**Task item:**
Down to the last line, reproduce the data below exactly.

(Stored data)

════

(** * n-queens: the board state and the genetic search, embedded in Rocq

    The development follows the two modules of the program:
    - [state.py]: the class [State] (constructor, indexing, [mate],
      [generator]);
    - [genetic_search.py]: [fitness], [goal], [print_board] and the search
      loop.

    Python values are modelled as follows.
    - [int] is [Z]; [str] is a list of characters ([pystr]); a string of
      length one stands for a character, as in Python. Printed text is a
      list of code points ([text]).
    - [float] is [pyfloat]: a rational, an infinity or NaN, with the IEEE
      comparisons (every finite double is a rational, and the program only
      compares floats).
    - An exception is a value of [exn]; a computation that may raise returns
      a [result].
    - The module [random] and object identity are effects: a computation that
      uses them runs in the monad [M] over a [world] (the random generator's
      future words and the next fresh object identity). *)

From Stdlib Require Import Ascii String.
From Stdlib Require DecimalString.
From Stdlib Require Import List ZArith QArith Bool Lia Arith.
From Stdlib Require Import Permutation Sorted.
Import ListNotations.

Local Open Scope Z_scope.

(** ** Exceptions and results *)

(** The program's assertions, by the message each carries. *)
Inductive assertion : Type :=
| invalid_number_of_digits (found : nat)
    (* "invalid number of digits, expected 8 but found {len(digits)}" *)
| invalid_digit_value (position : nat)
    (* "invalid digit value '{digit}' found at position {i + 1}" *)
| invalid_file
    (* "invalid file '{key}' specified" *)
| bad_mutation_probability
    (* "mutation probability should fall in range [0.0, 1.0)" *)
| invalid_number_of_states.
    (* "invalid number of states: {num_states}" *)

Inductive exn : Type :=
| AssertionError (a : assertion)
| IndexError
| ValueError
| TypeError.

Inductive result (A : Type) : Type :=
| Ok (a : A)
| Raise (e : exn).

Arguments Ok {A} a.
Arguments Raise {A} e.

Definition rbind {A B} (r : result A) (f : A -> result B) : result B :=
  match r with
  | Ok a => f a
  | Raise e => Raise e
  end.

(** [assert cond, msg] *)
Definition assert_ (cond : bool) (msg : assertion) : result unit :=
  if cond then Ok tt else Raise (AssertionError msg).

Definition is_ok {A} (r : result A) : bool :=
  match r with Ok _ => true | Raise _ => false end.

════

**Output for this exercise:**
(** * n-queens: the board state and the genetic search, embedded in Rocq

    The development follows the two modules of the program:
    - [state.py]: the class [State] (constructor, indexing, [mate],
      [generator]);
    - [genetic_search.py]: [fitness], [goal], [print_board] and the search
      loop.

    Python values are modelled as follows.
    - [int] is [Z]; [str] is a list of characters ([pystr]); a string of
      length one stands for a character, as in Python. Printed text is a
      list of code points ([text]).
    - [float] is [pyfloat]: a rational, an infinity or NaN, with the IEEE
      comparisons (every finite double is a rational, and the program only
      compares floats).
    - An exception is a value of [exn]; a computation that may raise returns
      a [result].
    - The module [random] and object identity are effects: a computation that
      uses them runs in the monad [M] over a [world] (the random generator's
      future words and the next fresh object identity). *)

From Stdlib Require Import Ascii String.
From Stdlib Require DecimalString.
From Stdlib Require Import List ZArith QArith Bool Lia Arith.
From Stdlib Require Import Permutation Sorted.
Import ListNotations.

Local Open Scope Z_scope.

(** ** Exceptions and results *)

(** The program's assertions, by the message each carries. *)
Inductive assertion : Type :=
| invalid_number_of_digits (found : nat)
    (* "invalid number of digits, expected 8 but found {len(digits)}" *)
| invalid_digit_value (position : nat)
    (* "invalid digit value '{digit}' found at position {i + 1}" *)
| invalid_file
    (* "invalid file '{key}' specified" *)
| bad_mutation_probability
    (* "mutation probability should fall in range [0.0, 1.0)" *)
| invalid_number_of_states.
    (* "invalid number of states: {num_states}" *)

Inductive exn : Type :=
| AssertionError (a : assertion)
| IndexError
| ValueError
| TypeError.

Inductive result (A : Type) : Type :=
| Ok (a : A)
| Raise (e : exn).

Arguments Ok {A} a.
Arguments Raise {A} e.

Definition rbind {A B} (r : result A) (f : A -> result B) : result B :=
  match r with
  | Ok a => f a
  | Raise e => Raise e
  end.

(** [assert cond, msg] *)
Definition assert_ (cond : bool) (msg : assertion) : result unit :=
  if cond then Ok tt else Raise (AssertionError msg).

Definition is_ok {A} (r : result A) : bool :=
  match r with Ok _ => true | Raise _ => false end.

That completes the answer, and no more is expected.